(Saved data entries)
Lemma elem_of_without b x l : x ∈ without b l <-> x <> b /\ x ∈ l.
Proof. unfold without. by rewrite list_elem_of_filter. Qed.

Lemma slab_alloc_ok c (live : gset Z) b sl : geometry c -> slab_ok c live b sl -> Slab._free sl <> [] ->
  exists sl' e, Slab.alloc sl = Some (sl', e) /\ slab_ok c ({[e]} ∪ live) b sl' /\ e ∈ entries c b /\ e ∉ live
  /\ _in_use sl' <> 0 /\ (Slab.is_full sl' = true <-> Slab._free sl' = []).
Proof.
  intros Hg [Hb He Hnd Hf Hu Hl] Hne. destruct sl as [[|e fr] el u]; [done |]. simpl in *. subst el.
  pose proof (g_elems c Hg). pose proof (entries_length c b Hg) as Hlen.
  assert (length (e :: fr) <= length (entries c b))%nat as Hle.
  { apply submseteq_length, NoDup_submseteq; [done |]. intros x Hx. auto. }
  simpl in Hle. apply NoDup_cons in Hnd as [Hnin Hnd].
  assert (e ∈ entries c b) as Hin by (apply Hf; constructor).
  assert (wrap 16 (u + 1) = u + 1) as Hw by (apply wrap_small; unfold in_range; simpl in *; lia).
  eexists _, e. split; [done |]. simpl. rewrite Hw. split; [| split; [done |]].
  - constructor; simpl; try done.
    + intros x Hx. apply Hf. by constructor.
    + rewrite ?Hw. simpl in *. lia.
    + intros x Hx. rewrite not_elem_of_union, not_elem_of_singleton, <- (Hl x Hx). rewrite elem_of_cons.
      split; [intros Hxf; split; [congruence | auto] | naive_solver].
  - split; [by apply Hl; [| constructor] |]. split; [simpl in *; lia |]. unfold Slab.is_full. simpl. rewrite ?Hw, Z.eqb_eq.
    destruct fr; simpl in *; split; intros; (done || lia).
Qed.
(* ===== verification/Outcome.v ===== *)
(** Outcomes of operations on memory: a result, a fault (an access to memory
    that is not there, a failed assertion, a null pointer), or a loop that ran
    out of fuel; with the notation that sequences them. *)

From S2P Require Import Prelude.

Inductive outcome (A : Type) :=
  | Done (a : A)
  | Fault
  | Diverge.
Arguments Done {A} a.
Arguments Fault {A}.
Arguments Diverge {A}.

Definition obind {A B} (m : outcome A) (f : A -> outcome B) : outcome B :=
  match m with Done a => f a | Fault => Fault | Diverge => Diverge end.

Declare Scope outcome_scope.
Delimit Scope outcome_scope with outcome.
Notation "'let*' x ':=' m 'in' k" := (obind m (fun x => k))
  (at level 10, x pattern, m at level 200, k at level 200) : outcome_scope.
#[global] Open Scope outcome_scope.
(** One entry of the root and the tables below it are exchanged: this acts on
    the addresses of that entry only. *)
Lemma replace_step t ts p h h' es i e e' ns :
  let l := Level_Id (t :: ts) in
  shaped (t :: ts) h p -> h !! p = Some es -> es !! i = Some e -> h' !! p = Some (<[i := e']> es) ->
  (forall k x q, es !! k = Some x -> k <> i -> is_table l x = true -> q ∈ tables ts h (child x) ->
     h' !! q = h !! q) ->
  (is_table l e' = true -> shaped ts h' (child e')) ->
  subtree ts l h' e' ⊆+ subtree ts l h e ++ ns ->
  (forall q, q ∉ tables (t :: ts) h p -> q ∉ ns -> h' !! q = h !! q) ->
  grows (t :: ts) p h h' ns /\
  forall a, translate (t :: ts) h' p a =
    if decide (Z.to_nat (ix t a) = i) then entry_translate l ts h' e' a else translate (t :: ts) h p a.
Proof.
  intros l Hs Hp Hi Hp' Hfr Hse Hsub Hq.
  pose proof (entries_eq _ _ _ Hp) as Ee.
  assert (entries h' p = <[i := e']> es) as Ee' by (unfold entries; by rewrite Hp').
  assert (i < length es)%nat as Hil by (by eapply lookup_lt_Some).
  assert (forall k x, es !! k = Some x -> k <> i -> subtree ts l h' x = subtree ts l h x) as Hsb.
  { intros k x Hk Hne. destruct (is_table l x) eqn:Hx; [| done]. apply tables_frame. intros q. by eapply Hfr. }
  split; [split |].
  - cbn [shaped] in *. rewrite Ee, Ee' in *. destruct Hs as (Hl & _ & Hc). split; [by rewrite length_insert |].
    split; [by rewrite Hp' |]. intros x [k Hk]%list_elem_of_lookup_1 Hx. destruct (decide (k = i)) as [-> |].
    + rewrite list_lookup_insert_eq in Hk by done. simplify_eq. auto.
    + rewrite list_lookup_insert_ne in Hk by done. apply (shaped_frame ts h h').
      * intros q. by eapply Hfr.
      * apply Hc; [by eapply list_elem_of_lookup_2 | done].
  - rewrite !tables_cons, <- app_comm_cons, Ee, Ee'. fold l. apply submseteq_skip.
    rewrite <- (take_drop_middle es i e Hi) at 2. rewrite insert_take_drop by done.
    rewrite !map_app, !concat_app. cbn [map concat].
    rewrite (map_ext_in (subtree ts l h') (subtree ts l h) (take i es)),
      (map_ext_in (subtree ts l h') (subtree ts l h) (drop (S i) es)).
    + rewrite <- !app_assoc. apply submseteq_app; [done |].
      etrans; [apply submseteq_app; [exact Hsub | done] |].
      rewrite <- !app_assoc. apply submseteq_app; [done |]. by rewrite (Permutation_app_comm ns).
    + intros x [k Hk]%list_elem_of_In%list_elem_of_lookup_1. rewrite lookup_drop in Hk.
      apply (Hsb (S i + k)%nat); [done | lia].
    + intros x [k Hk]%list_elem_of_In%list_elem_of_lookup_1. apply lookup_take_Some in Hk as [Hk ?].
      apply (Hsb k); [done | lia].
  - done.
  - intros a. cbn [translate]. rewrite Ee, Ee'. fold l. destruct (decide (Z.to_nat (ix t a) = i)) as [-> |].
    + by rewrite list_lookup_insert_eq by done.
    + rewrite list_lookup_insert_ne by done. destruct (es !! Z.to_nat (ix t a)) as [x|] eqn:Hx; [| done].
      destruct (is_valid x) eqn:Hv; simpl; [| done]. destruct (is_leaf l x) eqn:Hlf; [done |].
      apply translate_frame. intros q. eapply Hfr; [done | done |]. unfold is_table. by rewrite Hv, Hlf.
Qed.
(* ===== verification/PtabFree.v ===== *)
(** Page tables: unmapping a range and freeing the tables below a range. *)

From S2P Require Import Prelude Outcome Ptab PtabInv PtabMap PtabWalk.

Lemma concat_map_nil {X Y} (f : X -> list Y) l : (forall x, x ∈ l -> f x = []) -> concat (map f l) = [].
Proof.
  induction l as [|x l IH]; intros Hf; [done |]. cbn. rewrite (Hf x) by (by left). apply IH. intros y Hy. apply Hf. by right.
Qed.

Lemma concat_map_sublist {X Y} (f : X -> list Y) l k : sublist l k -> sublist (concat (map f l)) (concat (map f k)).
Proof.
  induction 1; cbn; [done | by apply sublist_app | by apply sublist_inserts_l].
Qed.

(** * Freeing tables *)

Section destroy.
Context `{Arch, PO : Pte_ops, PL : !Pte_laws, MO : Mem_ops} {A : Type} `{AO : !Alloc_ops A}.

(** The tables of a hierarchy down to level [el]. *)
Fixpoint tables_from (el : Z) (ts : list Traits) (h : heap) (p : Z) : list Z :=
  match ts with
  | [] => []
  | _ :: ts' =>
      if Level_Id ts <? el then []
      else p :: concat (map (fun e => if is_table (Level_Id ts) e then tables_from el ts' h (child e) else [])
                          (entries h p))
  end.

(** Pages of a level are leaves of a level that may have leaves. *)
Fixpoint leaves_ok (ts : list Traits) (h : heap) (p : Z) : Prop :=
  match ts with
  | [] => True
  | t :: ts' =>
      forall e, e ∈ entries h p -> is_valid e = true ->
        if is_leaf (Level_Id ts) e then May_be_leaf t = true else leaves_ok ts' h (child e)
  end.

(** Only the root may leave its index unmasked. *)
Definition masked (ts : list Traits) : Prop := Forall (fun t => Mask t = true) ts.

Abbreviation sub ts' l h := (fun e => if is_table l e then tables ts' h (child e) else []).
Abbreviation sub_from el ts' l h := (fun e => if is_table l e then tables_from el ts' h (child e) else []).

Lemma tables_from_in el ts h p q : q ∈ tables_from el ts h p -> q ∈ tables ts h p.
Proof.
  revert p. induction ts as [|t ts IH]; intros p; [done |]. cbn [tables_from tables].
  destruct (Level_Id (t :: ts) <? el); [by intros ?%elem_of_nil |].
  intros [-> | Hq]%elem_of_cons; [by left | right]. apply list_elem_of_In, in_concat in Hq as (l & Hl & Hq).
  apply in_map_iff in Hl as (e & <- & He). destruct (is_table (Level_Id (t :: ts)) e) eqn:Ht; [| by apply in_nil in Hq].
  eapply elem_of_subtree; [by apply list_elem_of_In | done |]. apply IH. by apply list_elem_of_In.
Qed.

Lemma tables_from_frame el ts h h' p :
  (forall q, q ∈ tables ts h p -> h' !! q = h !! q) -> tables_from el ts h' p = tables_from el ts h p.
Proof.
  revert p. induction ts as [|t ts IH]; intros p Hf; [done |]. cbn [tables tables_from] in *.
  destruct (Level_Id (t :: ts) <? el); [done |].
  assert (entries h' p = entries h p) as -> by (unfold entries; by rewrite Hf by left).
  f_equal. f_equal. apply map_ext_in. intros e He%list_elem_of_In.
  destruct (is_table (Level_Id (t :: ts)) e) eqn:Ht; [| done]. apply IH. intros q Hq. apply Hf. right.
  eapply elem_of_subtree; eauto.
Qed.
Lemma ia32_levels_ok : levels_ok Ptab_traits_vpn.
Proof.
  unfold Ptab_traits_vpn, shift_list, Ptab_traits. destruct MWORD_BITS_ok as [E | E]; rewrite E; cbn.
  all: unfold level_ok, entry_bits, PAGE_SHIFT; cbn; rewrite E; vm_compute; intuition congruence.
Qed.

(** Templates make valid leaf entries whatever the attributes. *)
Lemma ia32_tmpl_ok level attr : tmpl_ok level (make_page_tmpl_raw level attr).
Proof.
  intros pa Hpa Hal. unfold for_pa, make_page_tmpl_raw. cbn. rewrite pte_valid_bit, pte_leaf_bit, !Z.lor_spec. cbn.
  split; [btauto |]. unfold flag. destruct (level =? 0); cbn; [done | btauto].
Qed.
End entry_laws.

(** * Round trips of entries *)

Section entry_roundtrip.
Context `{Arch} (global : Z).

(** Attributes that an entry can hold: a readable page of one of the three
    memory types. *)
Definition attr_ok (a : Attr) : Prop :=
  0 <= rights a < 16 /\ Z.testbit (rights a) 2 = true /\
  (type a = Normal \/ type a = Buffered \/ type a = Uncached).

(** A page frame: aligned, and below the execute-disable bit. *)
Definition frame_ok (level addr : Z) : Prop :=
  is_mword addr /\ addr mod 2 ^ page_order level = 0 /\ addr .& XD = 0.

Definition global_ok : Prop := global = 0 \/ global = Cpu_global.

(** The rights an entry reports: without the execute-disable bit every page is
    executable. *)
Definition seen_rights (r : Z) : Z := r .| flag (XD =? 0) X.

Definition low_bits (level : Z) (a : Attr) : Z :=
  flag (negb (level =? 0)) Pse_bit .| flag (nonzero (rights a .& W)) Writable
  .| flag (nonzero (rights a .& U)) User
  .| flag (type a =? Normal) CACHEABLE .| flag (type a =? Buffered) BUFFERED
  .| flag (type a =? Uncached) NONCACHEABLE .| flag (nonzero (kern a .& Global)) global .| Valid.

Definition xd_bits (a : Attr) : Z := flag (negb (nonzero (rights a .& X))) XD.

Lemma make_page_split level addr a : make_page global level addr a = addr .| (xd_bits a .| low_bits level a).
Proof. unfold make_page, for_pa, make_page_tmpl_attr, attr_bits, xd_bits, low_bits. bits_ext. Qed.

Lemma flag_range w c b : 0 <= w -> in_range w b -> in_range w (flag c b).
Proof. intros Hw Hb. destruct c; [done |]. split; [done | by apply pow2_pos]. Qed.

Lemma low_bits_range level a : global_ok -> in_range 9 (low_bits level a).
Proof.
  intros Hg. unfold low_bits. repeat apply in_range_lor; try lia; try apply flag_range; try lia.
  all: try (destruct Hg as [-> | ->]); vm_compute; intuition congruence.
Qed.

> [Exercise prompt] The lines from the beginning of the records through the line containing "From S2P Require Import Prelude." should be reproduced exactly. Include nothing else.

> [Solution below]
Lemma elem_of_without b x l : x ∈ without b l <-> x <> b /\ x ∈ l.
Proof. unfold without. by rewrite list_elem_of_filter. Qed.

Lemma slab_alloc_ok c (live : gset Z) b sl : geometry c -> slab_ok c live b sl -> Slab._free sl <> [] ->
  exists sl' e, Slab.alloc sl = Some (sl', e) /\ slab_ok c ({[e]} ∪ live) b sl' /\ e ∈ entries c b /\ e ∉ live
  /\ _in_use sl' <> 0 /\ (Slab.is_full sl' = true <-> Slab._free sl' = []).
Proof.
  intros Hg [Hb He Hnd Hf Hu Hl] Hne. destruct sl as [[|e fr] el u]; [done |]. simpl in *. subst el.
  pose proof (g_elems c Hg). pose proof (entries_length c b Hg) as Hlen.
  assert (length (e :: fr) <= length (entries c b))%nat as Hle.
  { apply submseteq_length, NoDup_submseteq; [done |]. intros x Hx. auto. }
  simpl in Hle. apply NoDup_cons in Hnd as [Hnin Hnd].
  assert (e ∈ entries c b) as Hin by (apply Hf; constructor).
  assert (wrap 16 (u + 1) = u + 1) as Hw by (apply wrap_small; unfold in_range; simpl in *; lia).
  eexists _, e. split; [done |]. simpl. rewrite Hw. split; [| split; [done |]].
  - constructor; simpl; try done.
    + intros x Hx. apply Hf. by constructor.
    + rewrite ?Hw. simpl in *. lia.
    + intros x Hx. rewrite not_elem_of_union, not_elem_of_singleton, <- (Hl x Hx). rewrite elem_of_cons.
      split; [intros Hxf; split; [congruence | auto] | naive_solver].
  - split; [by apply Hl; [| constructor] |]. split; [simpl in *; lia |]. unfold Slab.is_full. simpl. rewrite ?Hw, Z.eqb_eq.
    destruct fr; simpl in *; split; intros; (done || lia).
Qed.
(* ===== verification/Outcome.v ===== *)
(** Outcomes of operations on memory: a result, a fault (an access to memory
    that is not there, a failed assertion, a null pointer), or a loop that ran
    out of fuel; with the notation that sequences them. *)

From S2P Require Import Prelude.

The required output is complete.